Conseils pratiques pour les voyageurs

Accès et logistique : La cérémonie du 1er janvier se déroule dans les communautés rurales autour de Cusco, non dans le centre-ville. Písac, à environ 35 km de Cusco, est l’un des villages où la tradition est la mieux documentée. Des taxis collectifs (colectivos) relient Cusco à Písac depuis le quartier de Puputi, pour un trajet d’environ 45 minutes.

Attitude du visiteur : Il s’agit d’une cérémonie communautaire intime, non d’un événement touristique. La discrétion est de mise : observer sans s’imposer, ne jamais photographier sans accord préalable.

Altitude : Cusco est à environ 3 400 m. Prévoir une journée d’acclimatation avant de se déplacer dans les villages environnants, souvent situés encore plus haut.
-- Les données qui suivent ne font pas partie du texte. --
(* ===== verification/FraudSweep.v ===== *)
(** * The traffic-level fraud sweep (mmp_worker/fraud_sweep.py)

    [stats] is the statement that computes the statistics of every tracking link, common
    table expression by common table expression; [sweep] assesses each row, upserts a
    finding per signal and deletes the findings of the same window that no longer hold.
    The findings are a map on the unique index (application, link, rule, window). *)

From stdpp Require Import gmap.
From S2P Require Import Prelude Ids Engine Fraud Store Writer Relational.

#[local] Open Scope Z_scope.
#[local] Open Scope mmp_scope.

Definition SWEEP_WINDOW : timedelta := 7 * day.

(** ** The statistics *)

Record Scored := {
  sc_organization_id : uuid;
  sc_app_id : uuid;
  sc_tracking_link_id : option uuid;
  sc_campaign_id : option uuid;
  sc_device_hash : option (list N);
  sc_ip_hash : option (list N);
  sc_gap : timedelta
}.

Definition score_row (p : AttributionRow * ClickRecord) : Scored :=
  let '(a, c) := p in
  {| sc_organization_id := a_organization_id a; sc_app_id := a_app_id a;
     sc_tracking_link_id := a_tracking_link_id a; sc_campaign_id := a_campaign_id a;
     sc_device_hash := cr_device_hash c; sc_ip_hash := cr_ip_hash c;
     sc_gap := a_installed_at a - cr_clicked_at c |}.

Definition scored (start stop : datetime) (attributions : list AttributionRow) (clicks : list ClickRecord)
  : list Scored :=
  score_row <$>
    inner_join (λ a c, bool_decide (a_click_id a = Some (cr_click_id c)))
      (List.filter (λ a, (start <=? a_installed_at a) && (a_installed_at a <? stop) &&
                         bool_decide (a_superseded_by a = None)) attributions)
      clicks.

Abbreviation LinkKey := (uuid * uuid * option uuid)%type.
Definition link_key (s : Scored) : LinkKey := (sc_organization_id s, sc_app_id s, sc_tracking_link_id s).

Record Totals := {
  tt_key : LinkKey;
  tt_campaign_id : option uuid;
  tt_attributed_installs : Z;
  tt_late_installs : Z
}.

(** [totals]; [(array_agg(campaign_id))[1]] is one of the group's. *)
Definition totals (late : timedelta) (rows : list Scored) : list Totals :=
  (λ g, {| tt_key := fst g;
           tt_campaign_id := s ← head (snd g); sc_campaign_id s;
           tt_attributed_installs := count (snd g);
           tt_late_installs := count_if (λ s, late <? sc_gap s) (snd g) |}) <$> group_by link_key rows.

(** The rows with a value in a nullable column, each with it. *)
Definition not_null {A} (f : Scored → option A) (rows : list Scored) : list (Scored * A) :=
  omap (λ s, (λ v, (s, v)) <$> f s) rows.

Definition by_link_and {A} (p : Scored * A) : option uuid * A := (sc_tracking_link_id (fst p), snd p).

(** [per_device] and [per_ip]: a count per link and value, then the largest per link. *)
Definition largest {A} `{EqDecision A} (f : Scored → option A) (measure : list (Scored * A) → Z) (rows : list Scored)
  : list (option uuid * Z) :=
  let inner := (λ g, (fst (fst g), measure (snd g))) <$> group_by by_link_and (not_null f rows) in
  (λ g, (fst g, max_of snd (snd g))) <$> group_by fst inner.

Definition per_device (rows : list Scored) : list (option uuid * Z) := largest sc_device_hash count rows.
Definition per_ip (rows : list Scored) : list (option uuid * Z) :=
  largest sc_ip_hash (count_distinct (λ p, sc_device_hash (fst p))) rows.

(** An equality that is never true of a null. *)
Definition sql_eq {A} `{EqDecision A} (x y : option A) : bool :=
  match x, y with Some a, Some b => bool_decide (a = b) | _, _ => false end.

Record LinkStats := {
  ls_organization_id : uuid;
  ls_app_id : uuid;
  ls_tracking_link_id : option uuid;
  ls_campaign_id : option uuid;
  ls_window : TrafficWindow
}.

Definition on_link (t : Totals) (d : option uuid * Z) : bool := sql_eq (fst d) (snd (tt_key t)).

Definition stats (start stop : datetime) (late : timedelta) (attributions : list AttributionRow)
    (clicks : list ClickRecord) : list LinkStats :=
  let rows := scored start stop attributions clicks in
  (λ j : Totals * option (option uuid * Z) * option (option uuid * Z),
     let '(t, d, p) := j in
     {| ls_organization_id := fst (fst (tt_key t));
        ls_app_id := snd (fst (tt_key t));
        ls_tracking_link_id := snd (tt_key t);
        ls_campaign_id := tt_campaign_id t;
        ls_window := {| attributed_installs := tt_attributed_installs t;
                        late_installs := tt_late_installs t;
                        max_devices_per_ip := default 0 (snd <$> p);
                        max_installs_per_device := default 0 (snd <$> d) |} |}) <$>
    left_join (λ td p, on_link (fst td) p) (left_join on_link (totals late rows) (per_device rows)) (per_ip rows).

(** ** The findings *)

Abbreviation FindingKey := (N * option N * list N * Z)%type.

Record Finding := {
  fi_id : uuid;
  fi_organization_id : uuid;
  fi_campaign_id : option uuid;
  fi_window_end : datetime;
  fi_severity : Severity;
  fi_detail : Detail;
  fi_evidence : TrafficWindow;
  fi_created_at : datetime
}.

Abbreviation Findings := (gmap FindingKey Finding).

Definition finding_merge (old new : Finding) : Finding :=
  {| fi_id := fi_id old; fi_organization_id := fi_organization_id old; fi_campaign_id := fi_campaign_id old;
     fi_window_end := fi_window_end new; fi_severity := fi_severity new; fi_detail := fi_detail new;
     fi_evidence := fi_evidence new; fi_created_at := fi_created_at old |}.

Record SweepResult := { sw_links_examined : Z; sw_findings_written : Z; sw_by_rule : list (pystr * Z) }.

Definition sweep0 : SweepResult := {| sw_links_examined := 0; sw_findings_written := 0; sw_by_rule := [] |}.

Section Sweep.
(** The identifiers [uuid7] draws, in order, and the clock of the database. *)
Context (ids : nat → uuid) (clock window_start now : datetime).

Definition finding_of (row : LinkStats) (id : uuid) (s : Signal) : Finding :=
  {| fi_id := id; fi_organization_id := ls_organization_id row; fi_campaign_id := ls_campaign_id row;
     fi_window_end := now; fi_severity := severity s; fi_detail := detail s; fi_evidence := ls_window row;
     fi_created_at := clock |}.

Definition finding_key (row : LinkStats) (s : Signal) : FindingKey :=
  (ls_app_id row, ls_tracking_link_id row, rule_value (rule s), window_start).

(** [UPSERT_SQL] and the counters, for one signal. *)
Definition write_finding (row : LinkStats) (acc : SweepResult * Findings) (s : Signal) : SweepResult * Findings :=
  let '(r, f) := acc in
  let name := rule_value (rule s) in
  ({| sw_links_examined := sw_links_examined r;
      sw_findings_written := sw_findings_written r + 1;
      sw_by_rule := od_set name (default 0 (od_get name (sw_by_rule r)) + 1) (sw_by_rule r) |},
   put finding_merge f (finding_key row s, finding_of row (ids (Z.to_nat (sw_findings_written r))) s)).

(** [CLEAR_SQL] *)
Definition cleared (row : LinkStats) (kept : list pystr) (k : FindingKey) : Prop :=
  let '(app, link, name, start) := k in
  start = window_start ∧ app = ls_app_id row ∧ link = ls_tracking_link_id row ∧ name ∉ kept.

#[export] Instance cleared_dec row kept k : base.Decision (cleared row kept k).
Proof. destruct k as [[[app link] name] start]. cbn. apply _. Defined.

Definition clear (row : LinkStats) (kept : list pystr) (f : Findings) : Findings :=
  filter (λ p, ¬ cleared row kept (fst p)) f.

Definition sweep_row (acc : SweepResult * Findings) (row : LinkStats) : SweepResult * Findings :=
  let '(r, f) := acc in
  let assessment := assess_traffic (ls_window row) in
  let '(r', f') :=
    fold_left (write_finding row) (signals assessment)
      ({| sw_links_examined := sw_links_examined r + 1; sw_findings_written := sw_findings_written r;
          sw_by_rule := sw_by_rule r |}, f) in
  (r', clear row (rules assessment) f').

End Sweep.

Definition sweep (ids : nat → uuid) (clock now : datetime) (window : timedelta) (late_threshold : option timedelta)
    (attributions : list AttributionRow) (clicks : list ClickRecord) (f : Findings) : SweepResult * Findings :=
  let late := default LATE_CONVERSION_THRESHOLD late_threshold in
  let window_start := now - window in
  fold_left (sweep_row ids clock window_start now) (stats window_start now late attributions clicks) (sweep0, f).

(** ** Lemmas: the statistics *)

(** The largest value of a measure over some values, nought when there are none. *)
Definition is_most {A} (measure : A → Z) (values : list A) (n : Z) : Prop :=
  (∀ v, v ∈ values → measure v <= n) ∧ ((values = [] ∧ n = 0) ∨ ∃ v, v ∈ values ∧ measure v = n).

Definition of_link (l : option uuid) (rows : list Scored) : list Scored := having sc_tracking_link_id l rows.

Section Largest.
Context {A : Type} `{EqDecision A} (f : Scored → option A).

Lemma group_rows l v rows :
  having by_link_and (l, v) (not_null f rows) = (λ s, (s, v)) <$> having f (Some v) (of_link l rows).
Proof.
  unfold of_link, having, not_null. induction rows as [|s rows IH]; [done |]. cbn [omap list_omap List.filter].
  destruct (f s) as [w|] eqn:E; cbn [fmap option_fmap option_map List.filter].
  - destruct (decide (sc_tracking_link_id s = l)) as [Hl|Hl].
    + rewrite (bool_decide_true (sc_tracking_link_id s = l)) by done. cbn [List.filter].
      destruct (decide (w = v)) as [Hv|Hv].
      * rewrite (bool_decide_true (by_link_and (s, w) = (l, v))), (bool_decide_true (f s = Some v))
          by (unfold by_link_and; cbn; congruence). rewrite fmap_cons, <- IH. by subst w.
      * rewrite (bool_decide_false (by_link_and (s, w) = (l, v))), (bool_decide_false (f s = Some v))
          by (unfold by_link_and; cbn; congruence). done.
    + rewrite (bool_decide_false (sc_tracking_link_id s = l)), (bool_decide_false (by_link_and (s, w) = (l, v)))
        by (unfold by_link_and; cbn; congruence). done.
  - destruct (bool_decide (sc_tracking_link_id s = l)); [| done]. cbn [List.filter].
    rewrite (bool_decide_false (f s = Some v)) by congruence. done.
Qed.

(** What the nested grouping gives a link: the largest measure over the values its rows
    take. *)
Lemma largest_spec (measure : list (Scored * A) → Z) rows l :
  is_most (λ v, measure ((λ s, (s, v)) <$> having f (Some v) (of_link l rows))) (omap f (of_link l rows))
    (default 0 (snd <$> the fst l (largest f measure rows))).
Proof.
  unfold largest. set (inner := (λ g, (fst (fst g), measure (snd g))) <$> group_by by_link_and (not_null f rows)).
  rewrite (the_group fst (max_of snd) l inner).
  assert (∀ n, (l, n) ∈ having fst l inner ↔
    ∃ v, v ∈ omap f (of_link l rows) ∧ n = measure ((λ s, (s, v)) <$> having f (Some v) (of_link l rows))) as Hin.
  { intros n. rewrite having_elem. unfold inner. rewrite list_elem_of_fmap. split.
    - intros [([[l' v] g] & [= <- ->] & [-> Hne]%group_by_elem) _]. exists v. rewrite group_rows in *. split; [| done].
      apply list_elem_of_omap. destruct (having f (Some v) (of_link l rows)) as [|s g] eqn:E; [done |].
      assert (s ∈ having f (Some v) (of_link l rows)) as [Hs Hv]%having_elem by (rewrite E; left). by exists s.
    - intros (v & (s & Hs & Hv)%list_elem_of_omap & ->). split; [| done].
      exists ((l, v), having by_link_and (l, v) (not_null f rows)). rewrite group_rows. split; [done |].
      apply group_by_elem. rewrite group_rows. split; [done |]. intros E%fmap_nil_inv. apply having_nil in E.
      apply E. rewrite <- Hv. by apply list_elem_of_fmap_2. }
  assert (∀ p, p ∈ having fst l inner → p = (l, snd p)) as Hp by (intros [l' n] [_ <-]%having_elem; done).
  destruct (having fst l inner) as [|p g] eqn:E; cbn [fmap option_fmap option_map default].
  - assert (omap f (of_link l rows) = []) as Hnil.
    { apply elem_of_nil_inv. intros v Hv. apply (not_elem_of_nil (l, measure ((λ s, (s, v)) <$> having f (Some v) (of_link l rows)))).
      apply Hin. by exists v. }
    split; [| by left]. rewrite Hnil. intros v []%not_elem_of_nil.
  - destruct (max_of_spec snd (p :: g)) as [Hmax (q & Hq & Emax)]; [done |]. cbn [snd default from_option id]. split.
    + intros v Hv. apply (Hmax (l, _)). apply Hin. by exists v.
    + right. rewrite (Hp q Hq) in Hq. apply Hin in Hq as (v & Hv & Ev). exists v. split; [done |]. by rewrite <- Ev, Emax.
Qed.

Lemma largest_match measure rows (t : Totals) :
  List.filter (on_link t) (largest f measure rows) =
  option_list (match snd (tt_key t) with Some l => the fst (Some l) (largest f measure rows) | None => None end).
Proof.
  assert (NoDup (fst <$> largest f measure rows)) as Hn.
  { unfold largest. rewrite <- list_fmap_compose. apply group_by_NoDup. }
  unfold on_link. destruct (snd (tt_key t)) as [l|].
  - rewrite <- having_single by done. apply List.filter_ext. intros [[l'|] n]; cbn.
    + apply bool_decide_ext. split; congruence.
    + by rewrite bool_decide_false.
  - rewrite (List.filter_ext _ (λ _, false)); [| by intros [[l|] n]]. clear. by induction (largest f measure rows).
Qed.
End Largest.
Météo : Le 1er janvier tombe en pleine saison des pluies dans les Andes. Les après-midi peuvent être pluvieux. Vêtements imperméables et couches superposées sont indispensables.

Hébergement : Cusco offre un large choix d’hôtels pour tous les budgets. Le 1er janvier, la ville est souvent en fête, il vaut mieux réserver sa chambre à l’avance.

ÉlémentDétail
Date1er janvier
Lieu principalCommunautés autour de Cusco (Písac, etc.)
Altitude3 400 m à Cusco (villages parfois plus haut)
Accès depuis CuscoColectivo vers Písac (45 min environ)
EntréeCérémonie communautaire, accès public mais discret

Retrouvez notre guide complet du Pérou pour planifier votre séjour dans la région de Cusco.


Dans les Andes, le pouvoir ne s’arrache pas : il se reçoit, avec gravité, au milieu des anciens, d’un bâton d’argent et de maïs fermenté. Une leçon de gouvernance que cinq siècles de colonisation n’ont pas réussi à effacer.